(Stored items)
::::::

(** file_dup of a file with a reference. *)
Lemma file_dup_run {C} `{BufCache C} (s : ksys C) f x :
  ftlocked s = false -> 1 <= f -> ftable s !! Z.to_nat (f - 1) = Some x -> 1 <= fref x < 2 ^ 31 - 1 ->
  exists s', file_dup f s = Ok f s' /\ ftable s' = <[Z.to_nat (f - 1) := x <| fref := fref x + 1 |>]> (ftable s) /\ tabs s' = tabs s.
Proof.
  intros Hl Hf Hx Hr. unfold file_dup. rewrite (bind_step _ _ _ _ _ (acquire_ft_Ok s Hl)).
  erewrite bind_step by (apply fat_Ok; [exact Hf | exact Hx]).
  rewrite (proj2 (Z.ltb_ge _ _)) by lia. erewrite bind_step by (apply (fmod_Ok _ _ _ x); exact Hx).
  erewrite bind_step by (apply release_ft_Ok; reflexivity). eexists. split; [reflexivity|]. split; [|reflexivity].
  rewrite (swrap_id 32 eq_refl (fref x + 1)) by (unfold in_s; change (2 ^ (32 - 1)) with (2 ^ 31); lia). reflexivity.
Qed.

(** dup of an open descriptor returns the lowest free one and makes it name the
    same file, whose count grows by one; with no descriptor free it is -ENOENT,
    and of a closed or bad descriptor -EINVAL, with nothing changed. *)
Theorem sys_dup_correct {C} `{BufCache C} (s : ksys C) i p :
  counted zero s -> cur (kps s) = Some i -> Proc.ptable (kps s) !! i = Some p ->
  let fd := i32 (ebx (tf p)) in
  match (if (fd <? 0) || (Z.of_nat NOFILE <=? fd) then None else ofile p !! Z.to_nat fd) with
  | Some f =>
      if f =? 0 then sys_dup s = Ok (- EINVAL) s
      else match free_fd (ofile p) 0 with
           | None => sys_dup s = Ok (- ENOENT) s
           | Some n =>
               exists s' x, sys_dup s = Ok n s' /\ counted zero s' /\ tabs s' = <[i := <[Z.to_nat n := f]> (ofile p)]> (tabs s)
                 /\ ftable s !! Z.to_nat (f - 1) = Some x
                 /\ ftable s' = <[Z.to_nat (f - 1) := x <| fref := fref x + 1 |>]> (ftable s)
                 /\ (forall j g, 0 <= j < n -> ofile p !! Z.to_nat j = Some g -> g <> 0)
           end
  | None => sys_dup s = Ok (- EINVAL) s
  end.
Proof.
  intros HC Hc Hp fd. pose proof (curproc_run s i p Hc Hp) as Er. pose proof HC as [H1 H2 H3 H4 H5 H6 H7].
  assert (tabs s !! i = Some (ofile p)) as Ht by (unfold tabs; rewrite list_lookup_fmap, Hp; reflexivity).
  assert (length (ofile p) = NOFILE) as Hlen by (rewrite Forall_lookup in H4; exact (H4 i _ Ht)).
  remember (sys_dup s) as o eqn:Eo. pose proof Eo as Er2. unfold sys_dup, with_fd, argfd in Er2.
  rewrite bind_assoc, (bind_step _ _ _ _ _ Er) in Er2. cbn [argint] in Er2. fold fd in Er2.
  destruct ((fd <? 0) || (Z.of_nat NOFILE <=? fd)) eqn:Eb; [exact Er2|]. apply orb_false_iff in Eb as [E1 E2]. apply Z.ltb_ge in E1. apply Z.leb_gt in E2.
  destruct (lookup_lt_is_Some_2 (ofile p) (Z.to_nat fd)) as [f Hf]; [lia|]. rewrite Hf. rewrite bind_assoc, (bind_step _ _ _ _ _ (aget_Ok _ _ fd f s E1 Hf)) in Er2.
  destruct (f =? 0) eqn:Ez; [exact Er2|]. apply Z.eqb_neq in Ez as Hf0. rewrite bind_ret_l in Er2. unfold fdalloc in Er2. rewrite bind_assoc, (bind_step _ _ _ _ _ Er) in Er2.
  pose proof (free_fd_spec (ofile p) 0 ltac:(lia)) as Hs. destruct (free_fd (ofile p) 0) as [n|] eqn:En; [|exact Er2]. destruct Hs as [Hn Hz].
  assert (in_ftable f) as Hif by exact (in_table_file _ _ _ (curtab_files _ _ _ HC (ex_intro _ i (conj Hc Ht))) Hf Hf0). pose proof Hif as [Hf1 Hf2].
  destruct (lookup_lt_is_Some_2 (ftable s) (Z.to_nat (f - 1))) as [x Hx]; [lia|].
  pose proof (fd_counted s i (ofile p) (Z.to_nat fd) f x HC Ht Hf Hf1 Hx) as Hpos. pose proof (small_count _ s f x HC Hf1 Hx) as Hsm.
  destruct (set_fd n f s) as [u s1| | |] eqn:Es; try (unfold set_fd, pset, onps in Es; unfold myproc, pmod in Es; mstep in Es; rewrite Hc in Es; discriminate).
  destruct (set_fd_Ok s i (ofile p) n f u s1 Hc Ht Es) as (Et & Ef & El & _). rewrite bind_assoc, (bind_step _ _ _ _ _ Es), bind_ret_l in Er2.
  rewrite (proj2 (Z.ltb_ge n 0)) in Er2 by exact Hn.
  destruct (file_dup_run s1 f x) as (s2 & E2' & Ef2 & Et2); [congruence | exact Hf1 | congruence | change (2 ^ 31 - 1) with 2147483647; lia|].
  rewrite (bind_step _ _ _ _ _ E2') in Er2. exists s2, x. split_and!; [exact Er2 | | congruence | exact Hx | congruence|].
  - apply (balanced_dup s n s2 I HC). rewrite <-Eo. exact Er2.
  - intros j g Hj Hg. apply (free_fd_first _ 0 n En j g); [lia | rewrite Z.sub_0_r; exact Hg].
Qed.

::::::

• WHAT IS REQUIRED
Lines after the one containing "ftlocked s = false" are not wanted; repeat exactly each line above from the first up to and including it.

• ANSWER AREA
(** file_dup of a file with a reference. *)
Lemma file_dup_run {C} `{BufCache C} (s : ksys C) f x :
  ftlocked s = false -> 1 <= f -> ftable s !! Z.to_nat (f - 1) = Some x -> 1 <= fref x < 2 ^ 31 - 1 ->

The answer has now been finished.